3e Question. — Quelle a été, selon moi, l’influence de la Commune sur la marche des événements et des idées ?
En France, je l’ai dit plus haut, son premier effet fut de maintenir et d’imposer la forme républicaine, forme qui, même aux trois quarts vide, à l’avantage de promettre et d’appeler un contenu vraiment démocratique.
Mais, au lendemain de l’épouvantable saignée qui priva le prolétariat parisien de ses éléments les plus énergiques, ses adversaires profitèrent de cet affaissement momentané pour tenter de ramener la France en arrière. Bien que le sang plébéien versé alors fût au sang bourgeois qui avait coulé dans la proportion d’un tonneau à quelques gouttes, il fut convenu que la Commune avait été composée de massacreurs, d’incendiaires, de bandits. La réaction cléricale et monarchiste joua fort habilement du cadavre et elle exploita, au profit de ses rancunes et de ses espérances, la légende rouge qu’elle avait faite.
Les essais de restauration du trône, le long séjour du gouvernement à Versailles, l’obstination de nos ministères successifs à tenir Paris hors du droit commun et à lui refuser ses libertés municipales, les organisations de pèlerinages à grand fracas, le vote décidant la construction sur la butte Montmartre, là même où l’insurrection avait commencé, d’un sanctuaire dédié au Sacré-Cœur, le coup d’État avorté du Seize-Mai, furent dus en grande partie à l’écrasement des partis d’avant-garde et au souvenir perfidement amplifié de leur redoutable soulèvement. Combien de fois n’a-t-il pas suffi, pour empêcher les réformes les plus anodines et les plus justifiées, de crier aux Chambres: Vous allez laisser faire la Commune légale !
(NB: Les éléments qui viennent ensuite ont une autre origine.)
(* ===== verification/TestKit.v ===== *)
(** [pureflow-test-kit] (src/crates/pureflow-test-kit/src/lib.rs): builders, test
    doubles and the strategy for identifiers.

    [expect] panics on an error.  The executors that wait are state machines over their
    suspension points; what they record is shared by their clones and is passed
    explicitly. *)

From Stdlib Require Import Lia Strings.Byte.
From stdpp Require Import relations.
From S2P Require Import Prelude RustStr BTree Types Workflow Structure Topology Validation Errors Json Context Message Metadata MetadataSink Channel Ports PortsSpec.

(** [Result::expect]. *)
Definition expect {A E} (r : result A E) : exec A :=
  match r with Ok a => Done a | Err _ => Panic end.

(** ** Identifiers *)

Definition workflow_id (value : rstr) : exec WorkflowId := expect (identifier_new value).
Definition node_id (value : rstr) : exec NodeId := expect (identifier_new value).
Definition port_id (value : rstr) : exec PortId := expect (identifier_new value).
Definition execution_metadata (value : rstr) : exec ExecutionMetadata :=
  let! id := expect (identifier_new value) in Done (ExecutionMetadata.first_attempt id).

Definition IDENTIFIER_ALPHABET : rstr :=
  lit "abcdefghijklmnopqrstuvwxyzABCDEFGHIJKLMNOPQRSTUVWXYZ0123456789-_./".

(** The strings [valid_identifier_strategy] may produce. *)
Definition valid_identifier_strategy (value : rstr) : Prop :=
  1 ≤ length value < 16 ∧ Forall (λ c, c ∈ IDENTIFIER_ALPHABET) value.

(** ** Builders *)

Module NodeBuilder.
Record NodeBuilder : Set := mk {
  id : NodeId;
  input_ports : list PortId;
  output_ports : list PortId;
}.
Definition new (id : rstr) : exec NodeBuilder := let! id := node_id id in Done (mk id [] []).
Definition input (b : NodeBuilder) (name : rstr) : exec NodeBuilder :=
  let! port := port_id name in Done (mk (id b) (input_ports b ++ [port]) (output_ports b)).
Definition output (b : NodeBuilder) (name : rstr) : exec NodeBuilder :=
  let! port := port_id name in Done (mk (id b) (input_ports b) (output_ports b ++ [port])).
Definition build (b : NodeBuilder) : exec NodeDefinition :=
  expect (NodeDefinition.new (id b) (input_ports b) (output_ports b)).
End NodeBuilder.
Notation NodeBuilder := NodeBuilder.NodeBuilder.

Module WorkflowBuilder.
Record WorkflowBuilder : Set := mk {
  id : WorkflowId;
  nodes : list NodeDefinition;
  edges : list EdgeDefinition;
}.
Definition new (id : rstr) : exec WorkflowBuilder := let! id := workflow_id id in Done (mk id [] []).
Definition node (b : WorkflowBuilder) (node : NodeDefinition) : WorkflowBuilder :=
  mk (id b) (nodes b ++ [node]) (edges b).
Definition add_edge (make : EdgeEndpoint → EdgeEndpoint → EdgeDefinition) (b : WorkflowBuilder)
    (source_node source_port target_node target_port : rstr) : exec WorkflowBuilder :=
  let! sn := node_id source_node in
  let! sp := port_id source_port in
  let! tn := node_id target_node in
  let! tp := port_id target_port in
  Done (mk (id b) (nodes b)
          (edges b ++ [make (EdgeEndpoint.new sn sp) (EdgeEndpoint.new tn tp)])).
Definition edge : WorkflowBuilder → rstr → rstr → rstr → rstr → exec WorkflowBuilder :=
  add_edge EdgeDefinition.new.
Definition edge_with_capacity (b : WorkflowBuilder)
    (source_node source_port target_node target_port : rstr) (capacity : NonZeroUsize) :
    exec WorkflowBuilder :=
  add_edge (λ s t, EdgeDefinition.with_capacity s t capacity) b source_node source_port
    target_node target_port.
Definition build (b : WorkflowBuilder) : exec WorkflowDefinition :=
  let! r := WorkflowDefinition.from_parts (id b) (nodes b) (edges b) in expect r.
End WorkflowBuilder.
Notation WorkflowBuilder := WorkflowBuilder.WorkflowBuilder.

(** ** Executors that do not wait *)

Section executors.
Context `{J : JsonNumber} {S : Type} `{!MetadataSink S} `{M : !Mpsc PortPacket}.
Implicit Types w : world (S := S).

Record RecordingExecutor : Type := mk_recording {
  contexts : list NodeContext;
  inputs : list PortsIn;
  outputs : list PortsOut;
}.
Definition recording_default : RecordingExecutor := mk_recording [] [] [].
Definition recording_run (e : RecordingExecutor) (ctx : NodeContext) (inp : PortsIn)
    (out : PortsOut) : result unit PureflowError * RecordingExecutor :=
  (Ok tt, mk_recording (contexts e ++ [ctx]) (inputs e ++ [inp]) (outputs e ++ [out])).
Definition visited_contexts (e : RecordingExecutor) : list NodeContext := contexts e.
Definition visited_nodes (e : RecordingExecutor) : list NodeId :=
  NodeContext.node_id <$> visited_contexts e.
Definition visited_node_names (e : RecordingExecutor) : list rstr := as_str <$> visited_nodes e.
Definition visited_input_port_names (e : RecordingExecutor) : list (list rstr) :=
  (λ ports, as_str <$> in_port_ids ports) <$> inputs e.
Definition visited_output_port_names (e : RecordingExecutor) : list (list rstr) :=
  (λ ports, as_str <$> out_port_ids ports) <$> outputs e.

Record FailingExecutor : Set := failing_new { error : PureflowError }.
Definition failing_execution (message : rstr) : FailingExecutor :=
  failing_new (PureflowError.execution message).
Definition failing_run (e : FailingExecutor) (ctx : NodeContext) (inp : PortsIn)
    (out : PortsOut) : result unit PureflowError := Err (error e).

(** ** Packets *)

Definition test_packet (payload : list byte) : exec PortPacket :=
  let! sn := node_id (lit "source") in
  let! sp := port_id (lit "out") in
  let! tn := node_id (lit "sink") in
  let! tp := port_id (lit "in") in
  let route := MessageRoute.new (Some (MessageEndpoint.new sn sp)) (MessageEndpoint.new tn tp) in
  let! execution := execution_metadata (lit "test-run") in
  let! message_id := expect (identifier_new (lit "test-msg-1")) in
  let! workflow := workflow_id (lit "test-flow") in
  Done (MessageEnvelope.new (MessageMetadata.new message_id workflow execution route)
          (PacketPayload.Bytes payload)).

(** ** Draining ports *)

(** [drain_port] at its suspension point: before and in a receive, with the packets so
    far; and what it returned. *)
Inductive drain_state : Type :=
| DrainHead (packets : list PortPacket)
| DrainReceiving (packets : list PortPacket)
| Drained (r : result (list PortPacket) PureflowError).

Definition drain_port (inputs : PortsIn) (port : PortId) (cancellation : CancellationToken)
    (cx_cancelled : bool) (st : drain_state) w : drain_state * world (S := S) :=
  match st with
  | DrainHead packets => (DrainReceiving packets, start_recv inputs port w)
  | DrainReceiving packets =>
      let (r, w) := poll_recv inputs port cancellation cx_cancelled w in
      (match r with
       | Pending => DrainReceiving packets
       | Ready (Ok (Some packet)) => DrainHead (packets ++ [packet])
       | Ready (Ok None) | Ready (Err (PortRecvError.Disconnected _)) => Drained (Ok packets)
       | Ready (Err err) => Drained (Err (PureflowError.from_port_recv err))
       end, w)
  | Drained r => (Drained r, w)
  end.

(** The packet a turn of it takes, if any. *)
Definition drained_by (inputs : PortsIn) (port : PortId) (cancellation : CancellationToken)
    (cx_cancelled : bool) (st : drain_state) w : list PortPacket :=
  match st with
  | DrainReceiving _ =>
      match (poll_recv inputs port cancellation cx_cancelled w).1 with
      | Ready (Ok (Some packet)) => [packet]
      | _ => []
      end
  | _ => []
  end.

(** ** The sink *)

(** The loop over the input ports, and the store the clones share. *)
Inductive sink_state : Type :=
| SinkDraining (port : PortId) (ports : list PortId) (st : drain_state)
| SinkFinished (r : result unit PureflowError).

Definition sink_next (ports : list PortId) : sink_state :=
  match ports with
  | [] => SinkFinished (Ok tt)
  | port :: ports => SinkDraining port ports (DrainHead [])
  end.
Definition sink_begin (inputs : PortsIn) : sink_state := sink_next (in_port_ids inputs).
On vit en même temps les théoriciens et les pamphlétaires de la bourgeoisie, Taine, Renan, Jules Simon, Maxime Du Camp, renier leurs velléités libérales d’autrefois, honnir la démocratie et le socialisme, répudier les principes et les traditions de la Révolution du siècle dernier; et dans les salons, les Académies, les Revues bien pensantes, les chaires universitaires, commença contre le XVIIIème siècle, contre l’esprit laïque, contre la science et la raison cette campagne qui dure encore et qui a valu succès mondains et faveurs officielles à toute une génération de critiques, de romanciers, de professeurs réactionnaires.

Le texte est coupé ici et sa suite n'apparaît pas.